King City Police Department
Strengthening Management Practices Would Help Its Efforts to Prevent Officer Misconduct and to Regain the Public’s Trust


Audit Highlights . . .

Our audit of the King City Police Department’s (Department) operations and practices highlighted the following:

Results in Brief

Located in Monterey County along U.S. Highway 101, the City of King—also known as King City (City)—is home to nearly 13,000 residents, close to 90 percent of whom identify as Hispanic or Latino. The City is governed by a five-member council that appoints a city manager as the chief advisor and professional administrator of the City. The King City Police Department (Department) is overseen by the chief of police (chief) and strives to partner with the community to protect life and property, solve neighborhood problems, and enhance the quality of life in the City. For fiscal year 2015–16, the City allocated approximately $3 million to the Department through its general fund budget, which is generally supported with revenue from taxes.

In February 2014, the Monterey County District Attorney’s Office (District Attorney) announced the arrest of six of the Department’s officers. Among those arrested were the then-acting chief and a sergeant, who were charged with crimes in connection with a towing scheme. Specifically, the District Attorney’s investigation revealed that officers had been impounding the vehicles of economically disadvantaged persons of Hispanic descent.
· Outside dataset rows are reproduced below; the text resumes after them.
(** * Order-fulfilment pipeline of the e-commerce backend

    A shallow embedding of
      - [backend/src/models/Product.js]        (stock fields, [isInStock]),
      - the Coupon model                        ([isValid], [canUserUse],
                                                 [calculateDiscount]),
      - [backend/src/models/Order.js]          (schema, pre-save hooks),
      - [backend/src/controllers/orderController.js]
                                                ([createOrder],
                                                 [updateOrderStatus],
                                                 [updatePaymentStatus]),
      - the realtime event handlers            ([handleStockChange],
                                                 [handleNewOrder], ...)
        and the emit helpers they call         ([emitStockUpdate],
                                                 [emitOrderUpdate], ...).

    Modelling conventions.
      - JavaScript numbers that carry money are exact rationals ([Q]);
        quantities, stock levels and counters are integers ([Z]); rounding
        of binary floating point is not represented.
      - Dates are integers (milliseconds); [new Date()] is the [now]
        argument of the operation.
      - Object ids are natural numbers.  Coupons are keyed by their unique
        code.  The order collection is a list, an order's [_id] being its
        position.
      - The persistence layer is not part of the repository.  Its effect is
        modelled from the schema declarations of the source: [required]
        rejects an absent ([None]) or empty value, [min] rejects a smaller
        number, [enum] rejects a string outside the list.  [save] and
        [create] run the schema's validators first, the [pre("save")]
        hooks after them, and then write; [findByIdAndUpdate] with
        [runValidators] checks only the paths it sets and runs no [save]
        hook.
      - A rejected write throws; the [try]/[catch] of a controller turns a
        throw into the 500 answer ([InternalError]).  Writes made before
        the throw stay.
      - The message log records, in order, the messages the emit
        helpers send.  A helper sends only when [global.io] holds a
        socket server ([io]); no source file assigns [global.io].  The
        [timestamp] a helper adds to a message is not represented. *)

From stdpp Require Import gmap strings list fin_maps.
From Stdlib Require Import Ascii QArith Qminmax Qround Lqa ZArith Lia.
The vehicle owners were unable to pay the related towing and storage fees, and the vehicles were sold or gifted to some of the officers. According to the District Attorney, while its team was working in the City with the Department on an unrelated investigation, it learned during interviews with the public about problems with local police officers—including the towing scheme—that eventually resulted in the arrests. Ultimately, the six officers and the then‑acting chief’s brother pleaded guilty or no contest to various charges.
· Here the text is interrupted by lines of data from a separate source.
(** * influx_lp_writer: the line-protocol writer of db_tools

    A shallow embedding of [write_files] from
    [src/db_tools/influx_lp_writer.py]: the in-place rename and fill of the
    caller's DataFrame, the chunk count, [numpy.array_split], and the
    per-row line encoding written to one file per chunk. *)

From Stdlib Require Import ZArith String Ascii List Decimal DecimalString
  DecimalNat DecimalZ Lia.
From stdpp Require Import gmap strings list.

Local Open Scope string_scope.
Local Open Scope Z_scope.

(** ** Python strings *)

Module Py.

(** [sep.join(parts)] *)
Definition join (sep : string) (parts : list string) : string :=
  String.concat sep parts.

(** [str(n)] and ['%d' % n] for a non-negative int *)
Definition str_nat (n : nat) : string :=
  NilZero.string_of_uint (Nat.to_uint n).

(** [s.split(c)[0]]: the text before the first [c], all of [s] without one *)
Fixpoint split_head (c : ascii) (s : string) : string :=
  match s with
  | EmptyString => EmptyString
  | String a s' => if Ascii.eqb a c then EmptyString else String a (split_head c s')
  end.

(** [s.split(c)] for a one-character separator *)
Fixpoint split (c : ascii) (s : string) : list string :=
  match s with
  | EmptyString => [EmptyString]
  | String a s' =>
      if Ascii.eqb a c then EmptyString :: split c s'
      else match split c s' with
           | [] => [String a EmptyString]
           | p :: ps => String a p :: ps
           end
  end.

Definition newline : string := String "010"%char EmptyString.

(** Every character of [s] satisfies [P]. *)
Fixpoint string_forall (P : ascii -> bool) (s : string) : bool :=
  match s with
  | EmptyString => true
  | String a s' => P a && string_forall P s'
  end.

(** [c not in s] *)
Definition free_of (c : ascii) (s : string) : bool :=
  string_forall (fun a => negb (Ascii.eqb a c)) s.

Definition is_digit (a : ascii) : bool :=
  match a with
  | "0" | "1" | "2" | "3" | "4" | "5" | "6" | "7" | "8" | "9" => true
  | _ => false
  end%char.

(** The character of a decimal digit, and the [n] low digits of [r], most
    significant first. *)
Definition digit_char (d : Z) : ascii := ascii_of_nat (48 + Z.to_nat d).

Fixpoint fixed_digits (n : nat) (r : Z) : string :=
  match n with
  | O => EmptyString
  | S n' => String (digit_char (r / 10 ^ Z.of_nat n' mod 10)) (fixed_digits n' r)
  end.

Fixpoint rstrip_zeros (s : string) : string :=
  match s with
  | EmptyString => EmptyString
  | String a s' =>
      let t := rstrip_zeros s' in
      if Ascii.eqb a "0" && String.eqb t "" then EmptyString else String a t
  end.

(** [str(z)] for an int *)
Definition str_Z (z : Z) : string := NilZero.string_of_int (Z.to_int z).

Definition sign_text (us : Z) : string := if us <? 0 then "-" else "".

(** [str(t.timestamp())] for a Timestamp [us] microseconds from the epoch.
    [Timestamp.timestamp()] is [round(value / 1e9, 6)], the float nearest
    [us / 10^6], and [str] gives the shortest decimal text that reads back
    as that float: the whole seconds, a dot and the fraction without its
    trailing zeros, or, below 1e-4, exponent notation.

    Domain: [Z.abs us < 2 ^ 31 * 10 ^ 6], timestamps less than 2^31 seconds
    from the epoch (1901 to 2038), as the readings have.  There the float
    is less than half a microsecond away from [us / 10^6], so it determines
    the microsecond count and the text is as given here.  Further out the
    float no longer carries the microsecond digit and the text of the
    program is another one: nothing is claimed of [str_seconds] there, and
    every property that reads the digits of the text carries the bound. *)
Definition str_seconds (us : Z) : string :=
  let a := Z.abs us in
  let sign := sign_text us in
  if a =? 0 then "0.0"
  else if a <? 100 then
    let ds := if a <? 10 then fixed_digits 1 a else fixed_digits 2 a in
    match ds with
    | EmptyString => EmptyString
    | String d rest =>
        let rest' := rstrip_zeros rest in
        sign ++ String d (if String.eqb rest' "" then "" else "." ++ rest')
             ++ (if a <? 10 then "e-06" else "e-05")
    end
  else
    let frac := rstrip_zeros (fixed_digits 6 (a mod 10 ^ 6)) in
    sign ++ str_Z (a / 10 ^ 6) ++ "." ++ (if String.eqb frac "" then "0" else frac).

(** The exceptions [write_files] can raise on a table held in memory. *)
Inductive exn : Type :=
| KeyError (key : string)
| ZeroDivisionError
| ValueError
| AttributeError
| UnboundLocalError.

End Py.
Export Py.

(** ** Cells and frames *)

(** A cell of the table.  [NaN], [NaT] and [PyNone] are the three markers
    pandas' [isna] reports as missing.  [Timestamp us] is a pandas Timestamp
    (what [read_sql] makes of a timestamptz), [us] its distance from the
    epoch in microseconds, the resolution of the PostgreSQL column.  [Obj x]
    is any other Python scalar: the readings (floats, ints) and text. *)
Inductive cell (V : Type) : Type :=
| NaN
| NaT
| PyNone
| Timestamp (us : Z)
| Obj (x : V).
Arguments NaN {V}.
Arguments NaT {V}.
Arguments PyNone {V}.
Arguments Timestamp {V} us.
Arguments Obj {V} x.

(** What the script takes from Python and pandas for the scalars it never
    inspects. *)
Class PyScalar (V : Type) : Type := {
  (** the object [fillna(0)] stores in place of a missing value *)
  py_zero : V;
  (** [str(x)] *)
  str_obj : V -> string;
  (** [str(t)] of a Timestamp outside the [created] column *)
  str_Timestamp : Z -> string;
  (** [str(s)] of the Series that [row[column]] is when several columns
      carry the label [column] *)
  str_Series : list (cell V) -> string
}.

Section Frame.
Context {V : Type} `{PyScalar V}.

Definition isna (c : cell V) : bool :=
  match c with
  | NaN | NaT | PyNone => true
  | Timestamp _ | Obj _ => false
  end.

Definition str_cell (c : cell V) : string :=
  match c with
  | NaN => "nan"
  | NaT => "NaT"
  | PyNone => "None"
  | Timestamp us => str_Timestamp us
  | Obj x => str_obj x
  end.

(** A DataFrame, column-major as pandas stores it: [nrows] is [len(df)]
    (the length of the index), [series] the labelled columns in column
    order.  Labels may repeat. *)
Record DataFrame : Type := mkDataFrame {
  nrows : nat;
  series : list (string * list (cell V))
}.

Definition columns (df : DataFrame) : list string := (series df).*1.

(** [df.rename(mapper=m, axis=1)]: every label in [m] is replaced by its
    image, the others stay. *)
Definition rename (m : gmap string string) (df : DataFrame) : DataFrame :=
  mkDataFrame (nrows df)
    (map (fun p => (default p.1 (m !! p.1), p.2)) (series df)).

(** [v in m.values()] *)
Definition in_values (v : string) (m : gmap string string) : bool :=
  bool_decide (v ∈ (map_to_list m).*2).

(** [s.fillna(0)] *)
Definition fillna_zero (s : list (cell V)) : list (cell V) :=
  map (fun c => if isna c then Obj py_zero else c) s.

(** [s.fillna(method='ffill')]: a missing cell takes the last value seen
    that is not missing; with none seen yet it stays as it is. *)
Fixpoint ffill_from (last : option (cell V)) (s : list (cell V))
    : list (cell V) :=
  match s with
  | [] => []
  | c :: s' =>
      if isna c then default c last :: ffill_from last s'
      else c :: ffill_from (Some c) s'
  end.

Definition ffill (s : list (cell V)) : list (cell V) := ffill_from None s.

(** [df[name] = f(df[name])]: [df[name]] raises KeyError when no column is
    labelled [name]; otherwise every column with that label is replaced. *)
Definition setitem_with (name : string) (f : list (cell V) -> list (cell V))
    (df : DataFrame) : exn + DataFrame :=
  if bool_decide (name ∈ columns df) then
    inr (mkDataFrame (nrows df)
           (map (fun p => if String.eqb p.1 name then (p.1, f p.2) else p)
                (series df)))
  else inl (KeyError name).

(** ** Chunking *)

(** [int(len(df)/chunk_size)]: a true division and a truncation toward
    zero.  On row counts below 2^53 the float quotient has the integer part
    of the exact one. *)
Definition chunk_count (n : nat) (chunk_size : Z) : exn + Z :=
  if chunk_size =? 0 then inl ZeroDivisionError
  else inr (Z.quot (Z.of_nat n) chunk_size).

(** [numpy.cumsum] *)
Fixpoint cumsum_from (acc : nat) (l : list nat) : list nat :=
  match l with
  | [] => []
  | x :: l' => (acc + x)%nat :: cumsum_from (acc + x)%nat l'
  end.

Definition cumsum (l : list nat) : list nat := cumsum_from 0 l.

(** [df[st:end]]: the rows at positions [st], ..., [end - 1], clipped to
    the table. *)
Definition slice_rows (st en : nat) (df : DataFrame) : DataFrame :=
  mkDataFrame (Nat.min en (nrows df) - Nat.min st (nrows df))%nat
    (map (fun p => (p.1, take (en - st) (drop st p.2))) (series df)).

(** [numpy.array_split(df, sections)] for an integer [sections]: the first
    [len(df) % sections] parts get one row more than the others. *)
Definition section_sizes (total sections : nat) : list nat :=
  let each := (total / sections)%nat in
  let extras := (total mod sections)%nat in
  [0%nat] ++ replicate extras (each + 1)%nat ++ replicate (sections - extras) each.

Definition div_points (total sections : nat) : list nat :=
  cumsum (section_sizes total sections).

Definition array_split (df : DataFrame) (sections : Z) : exn + list DataFrame :=
  if sections <=? 0 then inl ValueError
  else
    let k := Z.to_nat sections in
    let dp := div_points (nrows df) k in
    inr (map (fun i => slice_rows (nth i dp 0%nat) (nth (S i) dp 0%nat) df)
             (seq 0 k)).

(** The row at which part [i] of [sections] starts: what the cumulative
    sum of the section sizes comes to. *)
Definition part_start (total sections i : nat) : nat :=
  (i * (total / sections) + Nat.min i (total mod sections))%nat.

(** ** The encoded row *)

(** [row[column]] for the row at position [i]: the entries of the row
    labelled [column], one per column with that label. *)
Definition row_getitem (df : DataFrame) (i : nat) (column : string)
    : list (cell V) :=
  map (fun p => nth i p.2 NaN) (filter (fun p => p.1 = column) (series df)).

(** [str(row[column])]: the scalar's text, or the text of a Series when
    the label repeats. *)
Definition str_item (xs : list (cell V)) : string :=
  match xs with
  | [c] => str_cell c
  | _ => str_Series xs
  end.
In the wake of that experience, the Department has been aware of its need to rebuild the public’s confidence in its ability to serve the community. Although the Department has policies, procedures, and practices that help guide its operations, we found that it should take specific steps to improve management processes to prevent officer misconduct and noncompliance with policies and to gain greater community confidence in its operations. Specifically, even though its officer investigation and discipline processes comply with legal requirements, the Department should strengthen its current processes for receiving and addressing personnel complaints. For written complaints, the Department forwards the complaints directly to the chief, who initiates investigations. However, the Department’s policy allows supervisors to make unilateral decisions on the merits of verbal complaints and to decide whether those verbal complaints should be processed as formal investigations or as informal issues. Without a standardized process for responding to verbal complaints, the Department could review complaints haphazardly or potentially mishandle issues altogether. Additionally, the Department should inform members of the public about opportunities to voice their concerns, including the option to file complaint forms at city hall or on the Department’s website. These additions to its process would help the Department strengthen its relationship with the community.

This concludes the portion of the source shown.